Scientific classification
- Kingdom: Animalia
- Phylum: Chordata
- Class: Reptilia
- Order: Squamata
- Suborder: Serpentes
- Family: Viperidae
- Genus: Bitis
- Species: B. inornata
- Binomial name: Bitis inornata (A. Smith, 1838)
- Synonyms: Echidna inornata A. Smith, 1838 ; Clotho ? inornata Gray, 1849 ; Vipera inornata Strauch, 1869 ; Bitis inornata Boulenger, 1896 ; Bitis cornuta inornata Underwood [fr], 1968 ; Bitis inornata Branch, 1991 ;

= Bitis inornata =

- Genus: Bitis
- Species: inornata
- Authority: (A. Smith, 1838)
- Conservation status: LC

Species of snake

Bitis inornata is a venomous viper species found only in Cape Province, South Africa. No subspecies are currently recognized.

== Common names ==
Common names for this species include plain mountain adder, hornless adder, and Cape puff adder.

==Description==
Adults of Bitis inornata average 25–40 cm in total length (including tail), with a maximum recorded total length of 45 cm.

==Geographic range==
Bitis inornata is endemic to Cape Province, South Africa.

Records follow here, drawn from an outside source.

(** ** Concrete parsers, states and grammars used in the examples *)

Module Examples.

Abbreviation St := (ParseState StaticSemantics StaticSemantics).
Abbreviation TP := (TokenParser StaticSemantics StaticSemantics).

Definition eof : ParseErrorProduction StaticSemantics :=
  fun _ _ => Value (mkStatic "EOF" 0).

Definition mismatch : ParseErrorProduction StaticSemantics :=
  fun _ _ => Value (mkStatic "match" 0).

Definition onEmpty : ParseErrorProduction StaticSemantics :=
  fun _ _ => Value (mkStatic "empty" 0).

(** [str("a", eof, mismatch)], [str("c", ...)] and [str("x", ...)], built first. *)
Definition a : TP := mkTokenParser 0 (str_raw "a" eof mismatch).
Definition c : TP := mkTokenParser 1 (str_raw "c" eof mismatch).
Definition x : TP := mkTokenParser 2 (str_raw "x" eof mismatch).

(** The heap right after the three constructions. *)
Definition heap3 : Heap StaticSemantics StaticSemantics :=
  mkHeap 3 (<[2%nat := ∅]> (<[1%nat := ∅]> (<[0%nat := ∅]> ∅)))
    (<[2%nat := ""]> (<[1%nat := ""]> (<[0%nat := ""]> ∅))).

(** [many(a)], [many1(x, onEmpty)], [until(c, eof)] and the [map]s of
    [a], each constructed after its argument. *)
Definition many_a : TP := mkTokenParser 3 (many_raw a).
Definition many1_x : TP := mkTokenParser 3 (many1_raw x onEmpty).
Definition until_c : TP := mkTokenParser 3 (until_raw c eof).

Definition tag (id : string) : St → Semantics StaticSemantics :=
  fun _ => Value (mkStatic id 0).

Definition a_as (id : string) (l : nat) : TP :=
  mkTokenParser l (map_raw a (tag id) error).

(** [action = data => data[0]] and the two sides of the singleton law. *)
Definition first_datum (data : list (Semantics StaticSemantics))
  : Semantics StaticSemantics :=
  default NoSemantics (head data).

(** [chain([a, many1(x, onEmpty)])] *)
Definition a_then_many1_x : TP := mkTokenParser 4 (chain_raw [a; many1_x] None).

(** The heap after two more constructions, for the objects at 3 and 4. *)
Definition heap5 : Heap StaticSemantics StaticSemantics :=
  with_new_TokenParser (with_new_TokenParser heap3).

Definition chain_a : TP := mkTokenParser 3 (chain_raw [a] None).
Definition chain_a_action : TP := mkTokenParser 3 (chain_raw [a] (Some first_datum)).
Definition map_a_action : TP :=
  mkTokenParser 4 (map_raw a (fun s => first_datum [data s]) error).

(** Input states. *)
Definition at_start (t : string) : St := ParseResult t 0 [] NoSemantics.
Definition after_a : St := ParseResult "ab" 1 ["a"] NoSemantics.
Definition failed : St := ParseError "ab" 1 ["a"] (Value (mkStatic "match" 0)).

(** The two calls [many(a)] makes to [a] on the target ["aa"] before the
    end of the target stops the loop: the state handed over and the heap
    of that moment. *)
Definition many_a_heap0 : Heap StaticSemantics StaticSemantics :=
  flush 3 (at_start "aa") heap3.

Definition many_a_heap1 : Heap StaticSemantics StaticSemantics :=
  match transformer a (at_start "aa") 0%nat many_a_heap0 with
  | Ret _ h => h
  | _ => many_a_heap0
  end.

Definition many_a_calls (state : St) (h : Heap StaticSemantics StaticSemantics) : Prop :=
  (state = at_start "aa" ∧ h = many_a_heap0) ∨
  (state = ParseResult "aa" 1 ["a"] NoSemantics ∧ h = many_a_heap1).

(** [alternatives([A, B])] where [A] and [B] are two [SymbolParser]s built
    from the same function object [f = (state, k, stack) => k(state)]. *)
Definition shared_function : Grammar StaticSemantics StaticSemantics :=
  mkGrammar [CodeAlternatives [1; 2]%nat; CodeEmpty] [0; 1; 1]%nat.

(** [alternatives([toSymbol(map(a, x)), toSymbol(map(a, y))])]: two parses
    of ["a"] with distinct identities. *)
Definition two_parses : Grammar StaticSemantics StaticSemantics :=
  mkGrammar [CodeAlternatives [1; 2]%nat; CodeToSymbol (a_as "x" 1);
             CodeToSymbol (a_as "y" 2)] [0; 1; 2]%nat.

(** The same with a third parse, tagged [z]. *)
Definition three_parses : Grammar StaticSemantics StaticSemantics :=
  mkGrammar [CodeAlternatives [1; 2; 3]%nat; CodeToSymbol (a_as "x" 1);
             CodeToSymbol (a_as "y" 2); CodeToSymbol (a_as "z" 3)] [0; 1; 2; 3]%nat.

(** [alternatives([toSymbol(a), empty])] *)
Definition optional_a : Grammar StaticSemantics StaticSemantics :=
  mkGrammar [CodeAlternatives [1; 2]%nat; CodeToSymbol a; CodeEmpty] [0; 1; 2]%nat.

End Examples.

(** ** Vocabulary of the statements *)

Section Vocabulary.
Context {D E : Type} `{!Identifiable D, !Identifiable E}.

(** The memo table of [p] has no answer for [state] once the target-change
    flush has been applied: the call runs the function [p] wraps. *)
Definition miss (p : TokenParser D E) (state : ParseState D E) (h : Heap D E) : Prop :=
  map_at (self p) (flush (self p) state h) !! state_identity state = None.

(** What a caller sees of a call: the value, the fault, or no answer. *)
Definition observe {S A} (o : Outcome S A) : Outcome unit A :=
  match o with
  | Ret a _ => Ret a tt
  | Throw f => Throw f
  | Timeout => Timeout
  end.

(** The computation [c], started in [h], ends (with a value or a fault)
    as soon as it is given enough fuel. *)
Definition returns {A} (c : M D E A) (h : Heap D E) : Prop :=
  ∃ N r, r ≠ Timeout ∧ ∀ n, (N ≤ n)%nat → c n h = r.

(** Along the calls described by [J] (a state handed to [p] and the heap
    of that moment), [p] ends, and each of its successes strictly
    increases [index], keeps the target, and leaves a state and a heap
    that [J] describes again unless the end of the target is reached. *)
Definition progresses (p : TokenParser D E)
    (J : ParseState D E → Heap D E → Prop) : Prop :=
  ∀ state h,
    J state h → isError state = false →
    ∃ N r, r ≠ Timeout ∧
           (∀ n, (N ≤ n)%nat → transformer p state n h = r) ∧
           (∀ out h', r = Ret out h' → isError out = false →
                      index state < index out ∧ target out = target state ∧
                      (index out < js_length (target out) → J out h')).

(** [p] is [new TokenParser(state => state)]: it hands every state back
    as it is, consuming nothing. *)
Definition hands_back (p : TokenParser D E) : Prop :=
  ∀ state n h, raw p state n h = Ret state h.

(** Every answer recorded in the table at [l] is a result that has not
    reached the end of its target. *)
Definition table_of_unfinished (l : nat) (h : Heap D E) : Prop :=
  ∀ key out, map_at l h !! key = Some out →
             isError out = false ∧ index out < js_length (target out).

(** The largest [index] of a non-empty list of states. *)
Definition max_index (first : ParseState D E) (others : list (ParseState D E)) : Z :=
  foldr (fun s acc => Z.max (index s) acc) (index first) others.

(** Along the heaps described by [J], [terminator] answers every result
    state at once, with a success exactly where [matches] says. *)
Definition decides (terminator : TokenParser D E) (J : Heap D E → Prop)
    (matches : string → Z → bool) : Prop :=
  ∀ st h, J h → isError st = false →
    ∃ out h', (∀ n, transformer terminator st n h = Ret out h') ∧ J h' ∧
              isError out = negb (matches (target st) (index st)).

(** No token parser promoted by the grammar throws the breadth fault itself. *)
Definition tokens_never_raise_breadth (g : Grammar D E) (tf : nat) : Prop :=
  ∀ (f : nat) (parser : TokenParser D E) s h,
    functions g !! f = Some (CodeToSymbol parser) →
    transformer parser s tf h ≠ Throw breadth_fault.

(** The private fields of the object at [l] are the same in both heaps. *)
Definition same_fields (l : nat) (h1 h2 : Heap D E) : Prop :=
  map_at l h1 = map_at l h2 ∧ currentTarget l h1 = currentTarget l h2.

(** What [p] answers depends only on the fields of the objects
    constructed up to [p]: itself and the parsers it was built from. *)
Definition reads_up_to_self (p : TokenParser D E) : Prop :=
  ∀ s n h1 h2,
    (self p < next_loc h1)%nat → (self p < next_loc h2)%nat →
    (∀ l, (l ≤ self p)%nat → same_fields l h1 h2) →
    observe (transformer p s n h1) = observe (transformer p s n h2).

(** A call of [p] leaves the fields of the objects constructed after [p]
    as they were. *)
Definition leaves_later_objects (p : TokenParser D E) : Prop :=
  ∀ s n h out h' l,
    transformer p s n h = Ret out h' →
    (self p < l < next_loc h)%nat → same_fields l h' h.

(** The function handed to the constructor of [p] is pure: it computes
    its answer from the state alone. *)
Definition pure_raw (p : TokenParser D E) : Prop :=
  ∃ f : ParseState D E → Fault + ParseState D E,
    ∀ s n h, raw p s n h = lift (f s) n h.

(** What [chain([p], action)] makes of the answer of [p]. *)
Definition rebuilt (action : list (Semantics D) → Semantics D) (n : nat)
    (h : Heap D E) (o : Outcome unit (ParseState D E))
  : Outcome unit (ParseState D E) :=
  match o with
  | Ret nextState _ =>
      if isError nextState then Ret nextState tt
      else observe (lift (updateParseResult nextState (index nextState)
                            (action [data nextState]) None) n h)
  | Throw f => Throw f
  | Timeout => Timeout
  end.

(** The machine a symbol parser [p] wrapping the function [f] leaves when
    it is called on a state its memo table does not know: a new entry
    subscribed to by [k], and one more work item on the stack. *)
Definition pushed (p f : nat) (s : ParseState D E) (k : Continuation D E)
    (m : Machine D E) : Machine D E :=
  let m1 := SymbolParser.sym_flush p s m in
  let created := SymbolParser.new_entry p (state_identity s) m1 in
  let m3 := SymbolParser.subscribe created.1 k created.2 in
  SymbolParser.with_stack
    ((RawFn f, s, KPublish p (state_identity s)) :: parseStack m3) m3.

(** The answer of the eager driver in the words of the specification:
    of the collected states, those at the largest index; among them the
    results when there is one, the errors otherwise. *)
Definition farthest_progress (first : ParseState D E) (others : list (ParseState D E))
  : list (ParseState D E) :=
  let farthest :=
    filter (fun s => index s = max_index first others) (first :: others) in
  if decide (Exists (fun s => isError s = false) farthest)
  then filter (fun s => isError s = false) farthest
  else filter (fun s => isError s = true) farthest.

End Vocabulary.

(** ** More token combinators *)

Section ChoiceCombinator.
Context {D E : Type} `{!Identifiable D, !Identifiable E}.

(** The [for (let parser of parsers)] loop of [choice]: the first answer
    that is not an error, if there is one. *)
Fixpoint choice_loop (parsers : list (TokenParser D E)) (state : ParseState D E)
  : M D E (option (ParseState D E)) :=
  match parsers with
  | [] => ret None
  | parser :: rest =>
      let* output := transformer parser state in
      if negb (isError output) then ret (Some output) else choice_loop rest state
  end.

(** [choice(parsers, matchError)] *)
Definition choice_raw (parsers : list (TokenParser D E))
    (matchError : ParseErrorProduction E) (state : ParseState D E)
  : M D E (ParseState D E) :=
  if isError state then ret state
  else
    let* found := choice_loop parsers state in
    match found with
    | Some output => ret output
    | None => lift (updateParseError state (matchError (target state) (index state)))
    end.

Definition choice (parsers : list (TokenParser D E))
    (matchError : ParseErrorProduction E) : M D E (TokenParser D E) :=
  new_TokenParser (choice_raw parsers matchError).

End ChoiceCombinator.

(** ** More vocabulary *)

(** No character of [s] is the underscore. *)
Fixpoint no_underscore (s : string) : Prop :=
  match s with
  | EmptyString => True
  | String c s' => c ≠ "_"%char ∧ no_underscore s'
  end.

(** [s] is empty or starts with an underscore. *)
Definition starts_a_field (s : string) : Prop :=
  s = "" ∨ ∃ s', s = String "_"%char s'.

Section TraceVocabulary.
Context {D E : Type} `{!Identifiable D, !Identifiable E}.

(** What [get identity()] appends after the index. *)
Definition identity_suffix (s : ParseState D E) : string :=
  if 0 <? js_length (semantics_identity s) then "_" +:+ semantics_identity s else "".

(** Called one after the other on [state], starting in [h], every parser
    of the list answers with an error, and [h'] is the heap they leave. *)
Fixpoint all_fail (parsers : list (TokenParser D E)) (state : ParseState D E)
    (n : nat) (h h' : Heap D E) : Prop :=
  match parsers with
  | [] => h' = h
  | parser :: rest =>
      ∃ out h1, transformer parser state n h = Ret out h1 ∧ isError out = true ∧
                all_fail rest state n h1 h'
  end.

(** Called on the result states of [t] at [i], [i + 1], ..., one call for
    each of [k] positions, starting in [h], [terminator] answers every
    time with an error, whatever the fuel; [h'] is the heap it leaves. *)
Fixpoint rejects (terminator : TokenParser D E) (t : string) (r : list string)
    (d : Semantics D) (i : Z) (k : nat) (h h' : Heap D E) : Prop :=
  match k with
  | O => h' = h
  | S k' =>
      ∃ out h1, (∀ n, transformer terminator (ParseResult t i r d) n h = Ret out h1) ∧
                isError out = true ∧
                rejects terminator t r d (i + 1) k' h1 h'
  end.

End TraceVocabulary.

(** ** More concrete heaps and grammars *)

Module MoreExamples.

(** The heap [a] leaves after it has answered the start of ["ab"]. *)
Definition heap_after_ab : Heap StaticSemantics StaticSemantics :=
  match transformer Examples.a (Examples.at_start "ab") 0%nat Examples.heap3 with
  | Ret _ h => h
  | _ => Examples.heap3
  end.

End MoreExamples.

(** ** Vocabulary of the machine invariant *)

Section MachineVocabulary.
Context {D E : Type} `{!Identifiable D, !Identifiable E}.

An isolated population exists on the Sneeuberg, eastern Cape Province, South Africa.

The type locality is listed as "Sneeuwbergen, or Snow Mountains, ... immediately behind the village of Graaff Raynet" (Eastern Cape Province, South Africa).

Spawls and Branch (1995) described it as known only from two isolated populations in southern Cape Province in South Africa: the first in the east, limited to the montane grassland of the Sneeuberge, from north of Graaff-Reinet to Cradock. A second population was discovered relatively recently on the upper slopes of the Cederberg in the west.

==Conservation status==
The species Bitis inornata is classified as least concern on the IUCN Red List.